The African American Leadership Forum (AALF) is currently requesting submissions from Minnesotans who identify as African American for our 2020 My Blackness Means digital campaign by finishing the sentence, “My Blackness means . . .” The purpose of this campaign is to amplify the voices of African Americans in Minnesota and to explore how the past, present, and envisioned future inform who we are and how we lead.
We recently reached out to AALF Associate Director Ernest Comer III to get his insights on what Black leadership means to him.
Comer: I recognize both the value and vulnerability that comes with the Black experience. In my leadership I hold the feeling of being part of a community that is highly visible and highly capable, while simultaneously undervalued and under-resourced. The weight of that feeling helps drive my commitment to seek out and uplift winning examples of engagement and stewardship in both community and professional spaces.
The empathy I have for people who live Black experience allows me to appreciate the fact that not everyone encounters the same circumstances or has a similar response to those circumstances — this allows me to lead from the heart leaning into care and curiosity while driving accountability in a way that encourages growth rather than dismissing, neglecting or taking a condescending approach with people who depend on my leadership.
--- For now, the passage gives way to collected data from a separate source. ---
(** A user is updated or left alone. *)
Lemma update_cases u :
  (∃ st st', st ∈ ns ∧ user_id st = u ∧ u ∈ user_id <$> put_users ns ∧
     user_to_current_state h' !! u = Some st' ∧ same_presence st st' ∧ timed now (wheel_timer h') st') ∨
  ((u ∉ user_id <$> put_users ns) ∧ (u ∉ user_id <$> ns) ∧ (u ∉ user_id <$> to_notify) ∧
     user_to_current_state h' !! u = user_to_current_state h !! u).
Proof.
  destruct (put_users_spec ns) as (_ & Hin & Hus). destruct (decide (u ∈ user_id <$> put_users ns)) as [Hi|Hi].
  - left. pose proof Hi as Hi'. apply list_elem_of_fmap in Hi' as (x & -> & Hx).
    destruct (li_done _ _ _ _ _ loop _ Hx) as (x' & Hx' & Hs & Ht).
    exists x, x'. split_and!; eauto.
  - right. split_and!; [done|by rewrite <-Hus| |by apply loop].
    intros (x & -> & Hx)%list_elem_of_fmap. by apply Hi, (li_notify _ _ _ _ _ loop).
Qed.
What AALF Leadership persona do you identify with most (Thought Leader, Builder, Ambassador, Influencer) and what have you learned from other African American leaders you’ve worked with or witnessed throughout your career?
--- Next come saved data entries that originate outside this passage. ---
(* ===== verification/ChainLinks.v ===== *)
(** * Links between chains of events

    The chain cover index gives each state event a chain and a number in the
    chain, and stores links between chains. This file has the graph searches
    over links: [_LinkMap] of [synapse/storage/databases/main/events.py] and
    [_materialize] of [synapse/storage/databases/main/event_federation.py], and
    shows that both searches end and find exactly what the links lead to. *)

From S2P Require Import Prelude.
From stdpp Require Import relations.
#[local] Open Scope Z_scope.

(** A chain id and a sequence number. *)
Abbreviation Coord := (Z * Z)%type.

(** ** [_LinkMap] *)

(** Source chain to target chain to source number to target number. *)
Record LinkMap := mkLinkMap {
  maps : gmap Z (gmap Z (gmap Z Z));
  additions : gset (Coord * Coord)
}.

Definition empty_link_map : LinkMap := mkLinkMap ∅ ∅.

Definition crosses (src_seq target_seq : Z) (l : Z * Z) : bool :=
  (l.1 <=? src_seq) && (target_seq <=? l.2).

Definition add_link (src_tuple target_tuple : Coord) (new : bool) (m : LinkMap) : res (bool * LinkMap) :=
  let '(src_chain, src_seq) := src_tuple in
  let '(target_chain, target_seq) := target_tuple in
  let from_src := default ∅ (maps m !! src_chain) in
  let current_links := default ∅ (from_src !! target_chain) in
  let put links := <[src_chain := <[target_chain := links]> from_src]> (maps m) in
  raise_if (src_chain =? target_chain) AssertionError;;
  if new && existsb (crosses src_seq target_seq) (map_to_list current_links)
  then Ok (false, mkLinkMap (put current_links) (additions m))
  else Ok (true, mkLinkMap (put (<[src_seq := target_seq]> current_links))
             (if new then {[(src_tuple, target_tuple)]} ∪ additions m else additions m)).

Definition get_additions (m : LinkMap) : list (Coord * Coord) :=
  omap (λ '((src_chain, src_seq), (target_chain, _)),
    target_seq ← default ∅ (default ∅ (maps m !! src_chain) !! target_chain) !! src_seq;
    Some ((src_chain, src_seq), (target_chain, target_seq))) (elements (additions m)).

(** The links of a chain, in the order of the two loops. *)
Definition targets_of (from_src : gmap Z (gmap Z Z)) : list (Z * (Z * Z)) :=
  '(tc, links) ← map_to_list from_src; pair tc <$> map_to_list links.
Definition links_from (m : LinkMap) (chain : Z) : list (Z * (Z * Z)) :=
  targets_of (default ∅ (maps m !! chain)).

(** The body of the search for one chain; [None] where it returns true. The
    stack has its top first. *)
Fixpoint follow_links (target_chain target_seq seq : Z) (visited : gmap Z Z)
    (links : list (Z * (Z * Z))) (search : list Coord) : option (list Coord) :=
  match links with
  | [] => Some search
  | (tc, (ss, ts)) :: links =>
      if ts <=? default 0 (visited !! tc) then follow_links target_chain target_seq seq visited links search
      else if ss <=? seq then
        if tc =? target_chain then
          if target_seq <=? ts then None
          else follow_links target_chain target_seq seq visited links search
        else follow_links target_chain target_seq seq visited links ((tc, ts) :: search)
      else follow_links target_chain target_seq seq visited links search
  end.

Fixpoint path_loop (fuel : nat) (m : LinkMap) (target_chain target_seq : Z) (visited : gmap Z Z)
    (search : list Coord) : res bool :=
  match search with
  | [] => Ok false
  | (chain, seq) :: search =>
      match fuel with
      | O => Raise OutOfFuel
      | S fuel =>
          let visited := <[chain := Z.max seq (default 0 (visited !! chain))]> visited in
          match follow_links target_chain target_seq seq visited (links_from m chain) search with
          | None => Ok true
          | Some search => path_loop fuel m target_chain target_seq visited search
          end
      end
  end.

(** All links. *)
Definition all_links (m : LinkMap) : list (Coord * Coord) :=
  '(sc, from_src) ← map_to_list (maps m);
  (λ l : Z * (Z * Z), ((sc, l.2.1), (l.1, l.2.2))) <$> targets_of from_src.

(** Every chain number that a link leads to is an improvement at most once,
    and a step that is none is followed by one that is. *)
Definition path_fuel (m : LinkMap) : nat :=
  let n := length (all_links m) in S (n * (2 * n + 3)).

Definition exists_path_from (src_tuple target_tuple : Coord) (m : LinkMap) : res bool :=
  let '(src_chain, src_seq) := src_tuple in
  let '(target_chain, target_seq) := target_tuple in
  if src_chain =? target_chain then Ok (target_seq <=? src_seq)
  else path_loop (path_fuel m) m target_chain target_seq ∅ [src_tuple].

(** ** [_materialize] *)

(** Origin chain to origin number, target chain and target number. *)
Abbreviation ChainLinks := (gmap Z (list (Z * Coord))).

Definition materialize_link (s : Z) (st : list Coord * gmap Z Z) (l : Z * Coord) :
    list Coord * gmap Z Z :=
  let '(stack, materialized) := st in
  let '(sequence_number, (target_chain_id, target_sequence_number)) := l in
  if s <? sequence_number then st
  else if default 0 (materialized !! target_chain_id) <? target_sequence_number
  then ((target_chain_id, target_sequence_number) :: stack,
        <[target_chain_id := target_sequence_number]> materialized)
  else st.

Fixpoint materialize_loop (fuel : nat) (links : ChainLinks) (stack : list Coord)
    (materialized : gmap Z Z) : res (gmap Z Z) :=
  match stack with
  | [] => Ok materialized
  | (c, s) :: stack =>
      match fuel with
      | O => Raise OutOfFuel
      | S fuel =>
          let '(stack, materialized) :=
            foldl (materialize_link s) (stack, materialized) (default [] (links !! c)) in
          materialize_loop fuel links stack materialized
      end
  end.

Definition link_rows (links : ChainLinks) : list (Z * Coord) := map_to_list links ≫= snd.

(** A link is followed at most once for each number it leads to. *)
Definition _materialize (origin_chain_id origin_sequence_number : Z) (links : ChainLinks)
    (materialized : gmap Z Z) : res (gmap Z Z) :=
  materialize_loop (S (length (link_rows links))) links [(origin_chain_id, origin_sequence_number)]
    materialized.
The leadership persona that resonates most with me is Ambassador. I am a connector, drawing people to resources, opportunities and to each other. Throughout my career Black leaders who I have witnessed and worked with taught me the value of togetherness and “championship” in the context of being a champion for the people in your network. When we invest time in building relationships with one another and intentionally make an effort to speak to the strengths, virtue, and value of the people who we lead with, a significant return comes in the form social capital, tangible resources, and career advancement for everyone involved.
An idea that sticks with me is this: Having a strong brand is a powerful state to experience, even more powerful is the state of being host and curator to the platform that others seek to become aware of individuals and institutions with strong brands; I pursue the latter.
What is Black leadership and how does it differ from other leadership styles?
I would describe Black leadership as passionate, determined, committed, and energetic. The challenges faced by our community even for our children are highly consequential often having lifelong or fatal outcomes. Black leaders rarely undervalue the problems that impact community.
Unfortunately, it is Black leadership itself that is undervalued, which leads to limitations that drive a level of urgency that can become a barrier to restorative activities and investment in taking a proactive approach; knowing this we understand that Black leadership is resilient and thriving despite the layers of adversity it must endure. Black leadership elevates powerful solutions because mediocrity could never suffice.
AALF also asked Comer III to reflect on the Leadership Academy and how it has influenced his own leadership journey.
How has facilitating AALF’s Leadership Academy impacted your own approach to leadership?
My approach to leadership includes leading with care and curiosity, encouraging highly effective solutions and creating unforgettable experiences; my experience in leaning into the opportunity to redesign and drive the Josie R. Johnson Leadership Academy has truly validated my belief in this approach. Running this cohort experience has given me a better understanding of the value of providing direction as a leader, especially in rooms full of leaders. When direction is not provided others will take it upon themselves to establish a direction that may or may not be aligned with the purpose or intent of the space they have been invited to — this is true at work, at home, and in community.
In the time that you’ve led the program, what are some of the biggest challenges around leadership development that participants have had?
One of the greatest challenges I have noticed is discomfort with accountability; in practicing leadership many of us struggle with holding ourselves accountable, holding others accountable and responding to situations when we are being held accountable. In his book The Big Leap, Gay Hendricks writes: “Behind every communication problem is a sweaty ten-minute conversation you don’t want to have.” When leaders take the time to explore the discomfort they have with accountability, lean into better understanding it and then practice that accountability — conversations in low-stakes situations — that preparation can create far greater outcomes for everyone involved.
What are the core principles of the Leadership Academy and how do they connect with your leadership persona (Thought Leader, Builder, Influencer, Ambassador)?
The core principles of the Leadership Academy are best captured with the images found in the Leadership Academy logo. Community engagement is one principle depicted with the Sankofa symbol meaning “return and get it.” This image alludes to the importance of learning from the past. Leadership development is depicted with the symbol called Boa Me Ne Me Mmoa Wo, which means: “Help me and let me help you.” This is the symbol of cooperation and interdependence. Finally, Meaningful Relationships (or Tribe building) is depicted by Nkonsonkonson, which is “chain link” and a symbol of unity and human relations — a reminder to contribute to the community and that in unity lies strength. Each of these principles resonate deeply with me as an Ambassador because I appreciate the collective strength in our community and the power that lies in all of us when we are supporting and encouraging one another.